Il semble évident que des témoins ont observé et même vécu les déportations, ne serait-ce que les conjoints de déportés qui n’ont pas été raflés. Cependant, il existe à notre connaissance très peu de témoignages écrits permettant d’entrer dans les détails des rafles effectuées ces cinq jours de novembre 1944.

L’un des témoignages les plus précieux est celui que Nazira Vatchnadze nous livre dans ses mémoires (2004). Précieux, car riche de détails inédits, mais aussi précis dans ses observations. Nazira a 18 ans lors de la déportation. Son récit est le seul qui mentionne la présence des soldats du NKVD dans les villages musulmans bien avant la déportation, étayant la thèse d’une organisation préparée longtemps à l’avance.

Elle raconte notamment l’emprisonnement préventif et systématique des hommes revenus du front, seuls capables d’inspirer un semblant de résistance au moment des rafles. Elle est aussi la seule qui rapporte le témoignage d’amis présents lors des incendies volontaires des archives de l’État Civil en Meskhétie, actes qui permettent la disparition de toute trace officielle concernant les déportés, leur identité et leur origine ethnique. Sa description de la déportation confirme le haut degré de préparation de ces opérations, d’où leur efficacité, leur rapidité et leur parfaite organisation.

Le témoignage de Latifchakh Baratachvili est tout aussi éclairant (1988). Il décrit soigneusement les conditions de vie dans les wagons, et fait part de sa totale incompréhension face aux événements, alors même qu’il est membre du Parti et fervent patriote. Le recueil de témoignages de déportés de S. Alieva (1993), les articles de K. Baratachvili parus dans le bihebdomadaire l’Accent Caucasien (2000-2006) et l’ouvrage de Marine Beridze (2005) sont les trois principales sources rapportant les récits de vie de quelques déportés ou enfants de déportés. Tous ont en commun leur parution tardive, concomitante de l’effondrement de l’URSS.
Pratiquement aucun témoin tiers (bystander) ne s’est exprimé sur ce sujet. Le témoignage de Gola Khvedidze (Meditsinis muchaki, 27/06/1990) est une exception. Réquisitionné comme médecin dans un des trains lors de la déportation, il rapporte quelques paroles échangées avec des Meskhètes, paroles qui forgent son opinion quant à leur origine ethnique géorgienne, ce qui va à l’encontre de la propagande soviétique les présentant comme des espions turcs.

Deux interprétations permettent de comprendre cette indigence de témoignages. D’une part, il est formellement interdit de faire l’histoire de la déportation. Les témoins directs et tiers sont soumis à toutes sortes de contrôles. Ils craignent la délation incitée par les autorités et sont contraints d’accepter le tabou imposé à leur mémoire.
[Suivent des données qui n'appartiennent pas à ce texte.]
(** * Piano-Shaima: playback and practice engine

    A shallow embedding of the engine that lives in [src/App.tsx] (the
    refs, the React state and the callbacks of the [App] component) and of
    the note-generation boundary [getSongNotes] (both versions of the
    service file), followed by the properties of the specification that
    were checked against them.

    Conventions of the embedding.
    - JavaScript numbers are exact rationals ([Qc]); rounding of doubles is
      not modelled.
    - A callback reads React state from the render that created it and
      writes through the setters; the writes become visible at the next
      render.  A callback is therefore a function of the render snapshot
      [r] and runs in the monad [Js] over the state being written.
    - Exceptions are explicit: a computation completes [Normal]ly or is
      [Thrown] out of, keeping the mutations done so far.
    - Objects are compared by value, so a setter called with a fresh object
      of unchanged content does not count as a change. *)

From Stdlib Require Import QArith Qcanon Ascii String.
From stdpp Require Import gmap strings list.

Open Scope string_scope.
Open Scope list_scope.
Open Scope Qc_scope.
(** * Flipbook Creator: sequence manager and grid compositor

    A shallow embedding of the order-management and export code of
    [src/Flipbook-Creator.py] (classes [ImageThumbnail], [DropZone],
    [ImageGridWidget] and [FlipbookApp]), followed by the properties of
    that code.

    Conventions.  Python integers are [Z]; a Python list is a [list]; the
    selection (a Python [set] of ints) is a [gset Z]; [None] is [option].
    Every method becomes a function from the receiver's state to its new
    state.  Calls that only repaint widgets ([rebuild_grid],
    [update_toolbar_state], [set_selected], [hide_end_drop_zone], [print])
    leave the modelled state alone and are named in comments only; what
    [rebuild_grid] puts into the layout is given by a function of its
    own.  The repaint calls index the list of thumbnails, which has one
    thumbnail for each entry of the order; where that indexing can raise
    [IndexError] the method returns an [Outcome], which tells whether
    the call returned or raised and the state it left behind. *)

From Stdlib Require Import ZArith List String Ascii Lia Floats Uint63 DecimalString DecimalZ.
From stdpp Require Import base tactics option list sorting gmap sets numbers.
(** The loop of the report's constructor runs over the whole chain and
    leaves every fatal hash of the chain as a key of the map. *)
Lemma conflict_map_of_chain h ptr l :
  chain h ptr l -> fetch_agrees fetch_one_die h l ->
  forall fuel m, (List.length l <= fuel)%nat ->
  exists m', conflict_map_of fetch_one_die fuel h ptr m = Some m' /\
    (forall k, map_count k m = true -> map_count k m' = true) /\
    (forall p, p ∈ l -> map_count (die_fatal_hash h p) m' = true).
Proof.
  induction 1 as [|p d l Hd Hc IH]; intros Hf fuel m Hfuel.
  - exists m. destruct fuel; simpl; repeat split; auto; intros p Hp; inversion Hp.
  - destruct fuel as [|fuel]; simpl in Hfuel; [lia|].
    assert (Hf' : fetch_agrees fetch_one_die h l) by (intros q dq Hq; apply Hf; now right).
    assert (Hp : die_fatal_hash h p = _fatal_attribute_hash d)
      by (unfold die_fatal_hash; now rewrite Hd).
    simpl. rewrite Hd.
    destruct (map_count (_fatal_attribute_hash d) m) eqn:Hcount.
    + destruct (IH Hf' fuel m ltac:(lia)) as (m' & Hm' & Hmono & Hall).
      exists m'. split; [exact Hm'|]. split; [exact Hmono|].
      intros q Hq. apply elem_of_cons in Hq as [->|Hq]; [|now apply Hall].
      rewrite Hp. now apply Hmono.
    + destruct (Hf p d ltac:(left) Hd) as [attrs Hattrs]. rewrite Hattrs.
      destruct (IH Hf' fuel
                  (map_insert (_fatal_attribute_hash d)
                     {| cd_die := p; cd_attributes := attrs |} m) ltac:(lia))
        as (m' & Hm' & Hmono & Hall).
      exists m'. split; [exact Hm'|]. split.
      * intros k Hk. apply Hmono. rewrite map_count_insert, Hk. apply orb_true_r.
      * intros q Hq. apply elem_of_cons in Hq as [->|Hq]; [|now apply Hall].
        rewrite Hp. apply Hmono. rewrite map_count_insert, Z.eqb_refl. reflexivity.
Qed.
Lemma sidecar_determines_strategy_witness :
  exists path w',
    save_strategy Sample.quiet Sample.offline
      {| code := "x = 1"; description := "say " +:+ dq +:+ "hi" +:+ dq +:+ nl;
         language := "python"; timestamp := "t" |}
      "strategy_1" Sample.empty_world = (Returns path, w')
    /\ (description
          {| code := "x = 1"; description := "say " +:+ dq +:+ "hi" +:+ dq +:+ nl;
             language := "python"; timestamp := "t" |}
        = description
            {| code := "y = 2"; description := "say " +:+ dq +:+ "hi" +:+ dq +:+ nl;
               language := "python"; timestamp := "t" |}
        /\ language
             {| code := "x = 1"; description := "say " +:+ dq +:+ "hi" +:+ dq +:+ nl;
                language := "python"; timestamp := "t" |}
           = language
               {| code := "y = 2"; description := "say " +:+ dq +:+ "hi" +:+ dq +:+ nl;
                  language := "python"; timestamp := "t" |}
        /\ timestamp
             {| code := "x = 1"; description := "say " +:+ dq +:+ "hi" +:+ dq +:+ nl;
                language := "python"; timestamp := "t" |}
           = timestamp
               {| code := "y = 2"; description := "say " +:+ dq +:+ "hi" +:+ dq +:+ nl;
                  language := "python"; timestamp := "t" |}
        /\ path = path).
Proof.
  eexists; eexists.
  assert (E1 : save_strategy Sample.quiet Sample.offline
                 {| code := "x = 1";
                    description := "say " +:+ dq +:+ "hi" +:+ dq +:+ nl;
                    language := "python"; timestamp := "t" |}
                 "strategy_1" Sample.empty_world
               = (Returns "/app/generated/strategy_1.py",
                  snd (save_strategy Sample.quiet Sample.offline
                         {| code := "x = 1";
                            description := "say " +:+ dq +:+ "hi" +:+ dq +:+ nl;
                            language := "python"; timestamp := "t" |}
                         "strategy_1" Sample.empty_world)))
    by reflexivity.
  assert (E2 : save_strategy Sample.quiet Sample.offline
                 {| code := "y = 2";
                    description := "say " +:+ dq +:+ "hi" +:+ dq +:+ nl;
                    language := "python"; timestamp := "t" |}
                 "strategy_1" (tick Sample.empty_world)
               = (Returns "/app/generated/strategy_1.py",
                  snd (save_strategy Sample.quiet Sample.offline
                         {| code := "y = 2";
                            description := "say " +:+ dq +:+ "hi" +:+ dq +:+ nl;
                            language := "python"; timestamp := "t" |}
                         "strategy_1" (tick Sample.empty_world))))
    by reflexivity.
  split; [exact E1|].
  refine (sidecar_determines_strategy Sample.quiet Sample.quiet
            Sample.offline Sample.offline _ _ "strategy_1" "strategy_1" _ _ _ _ _ _
            quiet_storage_accepts quiet_storage_accepts E1 E2 _).
  vm_compute. reflexivity.
Defined.
Lemma retrieve_ranking_witness :
  exists (lists : list (list nat)) (out : list nat),
    scored_candidates dot_seq norm_seq store3 query3
      = Return (map (fun i => (row_score dot_seq norm_seq (rows_tobytes rows3) query3 i, i))
                    (concat lists)) /\
    Forall (fun i => is_nan (row_score dot_seq norm_seq (rows_tobytes rows3) query3 i)
                     = false) (concat lists) /\
    retrieve dot_seq norm_seq store3 query3 2 = Return out /\
    length out = Nat.min 2 (length (concat lists)) /\
    (forall (i j a b : nat), (i < j)%nat ->
       out !! i = Some a -> out !! j = Some b ->
       flt (row_score dot_seq norm_seq (rows_tobytes rows3) query3 a)
           (row_score dot_seq norm_seq (rows_tobytes rows3) query3 b) = false).
Proof.
  assert (Hdb : db_file store3 = Some (rows_tobytes rows3)) by (vm_compute; reflexivity).
  assert (Hd : index_path store3
               = Some (IndexDir {[ 0%nat := [1; 2]%nat; 1%nat := [0%nat] ]} (Some centers3)))
    by (vm_compute; reflexivity).
  assert (Hshape : Forall (fun c => length c = DIMENSION) centers3)
    by (repeat constructor).
  assert (Hpost : forall c, (c < length centers3)%nat ->
            exists l, postings (IndexDir {[ 0%nat := [1; 2]%nat; 1%nat := [0%nat] ]}
                                         (Some centers3)) !! c = Some l /\
              Forall (fun i => (i < length (rows_tobytes rows3) / ROW_BYTES)%nat) l).
  { intros c Hc. change (length centers3) with 2%nat in Hc.
    change (length (rows_tobytes rows3) / ROW_BYTES)%nat with 3%nat.
    destruct c as [|[|c]]; [| |lia].
    - exists [1; 2]%nat. split; [reflexivity|]. repeat constructor.
    - exists [0]%nat. split; [reflexivity|]. repeat constructor. }
  destruct (retrieve_ranking dot_seq norm_seq store3 (rows_tobytes rows3) _ centers3
              query3 2 Hdb Hd eq_refl ltac:(cbn; lia) Hshape eq_refl Hpost)
    as (top & lists & out & _ & _ & Hcands & Hout & Hlen & _ & Hord).
  assert (Hids : concat lists = [1; 2; 0]%nat).
  { assert (Hsnd : (let? cands := scored_candidates dot_seq norm_seq store3 query3 in
                    Return (map snd cands)) = Return [1; 2; 0]%nat)
      by (vm_compute; reflexivity).
    rewrite Hcands in Hsnd. cbn [bindO] in Hsnd. injection Hsnd as Hsnd.
    rewrite map_map in Hsnd. cbn [snd] in Hsnd. rewrite map_id in Hsnd. exact Hsnd. }
  assert (Hnan : Forall (fun i => is_nan (row_score dot_seq norm_seq (rows_tobytes rows3)
                                            query3 i) = false) (concat lists)).
  { rewrite Hids. repeat constructor; vm_compute; reflexivity. }
  exists lists, out. split; [exact Hcands|]. split; [exact Hnan|].
  split; [exact Hout|]. split; [exact Hlen|]. exact (proj1 (Hord Hnan)).
Defined.

(** ** An oversized [top_k] on a hundred-row store *)

Lemma elem_of_concat_lists {A} (x : A) (ls : list (list A)) :
  x ∈ concat ls <-> exists l, x ∈ l /\ l ∈ ls.
Proof.
  rewrite list_elem_of_In, in_concat. split.
  - intros (l & Hl & Hx). exists l. split; apply list_elem_of_In; assumption.
  - intros (l & Hx & Hl). exists l. split; apply list_elem_of_In; assumption.
Qed.

Lemma concat_postings_NoDup (P : gmap nat (list nat)) (labels : list nat)
      (lists : list (list nat)) :
  Forall2 (fun c l => P !! c = Some l) labels lists ->
  NoDup labels ->
  (forall c l, P !! c = Some l -> NoDup l) ->
  (forall i c1 c2 l1 l2, P !! c1 = Some l1 -> P !! c2 = Some l2 ->
     i ∈ l1 -> i ∈ l2 -> c1 = c2) ->
  NoDup (concat lists).
Proof.
  intros Hf2 Hnd Hlists Hdisj.
  induction Hf2 as [|c l labels lists Hl Hf2 IH]; [constructor|].
  apply NoDup_cons in Hnd as [Hc Hnd]. cbn [concat].
  apply NoDup_app. split; [eapply Hlists, Hl|]. split; [|apply IH, Hnd].
  intros i Hi Hin. apply elem_of_concat_lists in Hin as (l' & Hil' & Hl').
  apply list_elem_of_lookup in Hl' as [k Hk].
  destruct (Forall2_lookup_r _ _ _ _ _ Hf2 Hk) as (c' & Hc' & Hpc').
  assert (c = c') by (eapply Hdisj; eauto). subst c'.
  apply Hc. apply list_elem_of_lookup. exists k. exact Hc'.
Qed.

Lemma elem_of_concat_postings (P : gmap nat (list nat)) (labels : list nat)
      (lists : list (list nat)) (i : nat) :
  Forall2 (fun c l => P !! c = Some l) labels lists ->
  i ∈ concat lists <-> exists c l, c ∈ labels /\ P !! c = Some l /\ i ∈ l.
Proof.
  intros Hf2. split.
  - intros Hin. apply elem_of_concat_lists in Hin as (l & Hil & Hl).
    apply list_elem_of_lookup in Hl as [k Hk].
    destruct (Forall2_lookup_r _ _ _ _ _ Hf2 Hk) as (c & Hc & Hpc).
    exists c, l. split; [|split; assumption].
    apply list_elem_of_lookup. exists k. exact Hc.
  - intros (c & l & Hc & Hl & Hil).
    apply list_elem_of_lookup in Hc as [k Hk].
    destruct (Forall2_lookup_l _ _ _ _ _ Hf2 Hk) as (l' & Hl' & Hpl').
    assert (l' = l) by congruence. subst l'.
    apply elem_of_concat_lists. exists l. split; [exact Hil|].
    apply list_elem_of_lookup. exists k. exact Hl'.
Qed.

Lemma NoDup_bounded_length (l : list nat) (n : nat) :
  NoDup l -> (forall i, i ∈ l -> (i < n)%nat) -> (length l <= n)%nat.
Proof.
  intros Hnd Hb. rewrite <- (length_seq n 0).
  apply submseteq_length, NoDup_submseteq; [exact Hnd|].
  intros i Hi. apply elem_of_seq. specialize (Hb i Hi). lia.
Qed.

Lemma exists_unlisted (l : list nat) (n : nat) :
  NoDup l -> (length l < n)%nat -> exists c, (c < n)%nat /\ c ∉ l.
Proof.
  intros Hnd Hlen.
  destruct (decide (Forall (fun c => c ∈ l) (seq 0 n))) as [Hall|Hnot].
  - exfalso. rewrite Forall_forall in Hall.
    pose proof (submseteq_length _ _ (NoDup_submseteq _ _ (NoDup_seq 0 n) Hall)) as H.
    rewrite length_seq in H. lia.
  - apply not_Forall_Exists in Hnot; [|intros; apply _].
    apply Exists_exists in Hnot as (c & Hc & Hcl).
    exists c. apply elem_of_seq in Hc. split; [lia|exact Hcl].
Qed.

Section Oversized.

Variable MiniBatchKMeans_fit : Z -> list Vector -> outcome KMeans.
Variable np_dot : list spec_float -> list spec_float -> spec_float.
Variable np_norm : list spec_float -> spec_float.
D’autre part, il se peut, comme l’avance K. Tomlinson (2002), que le silence des Meskhètes et leur apparente apathie mémorielle soit le fait d’une stratégie de survie psychologique. Le refoulement des événements traumatisants leur assurerait un équilibre de vie centré sur leur présent et non accaparé par un passé problématique. Toutefois, cette théorie est contestable. En effet, l’hémorragie mémorielle dont font preuve les Meskhètes lorsqu’ils sont interrogés sur leur expérience et leur besoin de
s’exprimer sont évidents. Le contexte même de la prise de parole est alors à prendre en considération. K. Tomlinson reconnaît que ses interlocuteurs étaient constamment sur le qui-vive, craignant trop parler, comme si, dans le Caucase russe, la délation persistait des années après la disparition de l’URSS. On peut aussi tenter une troisième explication à ce silence : les témoins avides de raconter ne rencontrent pas.

La déportation des Musulmans de Georgie d’oreilles désireuses ou capables d’écouter. Cela signifie qu’aujourd’hui encore, les Géorgiens ne sont pas prêts à entendre une histoire et une mémoire qui ne correspondent ni à leur histoire officielle ni à leur mémoire collective.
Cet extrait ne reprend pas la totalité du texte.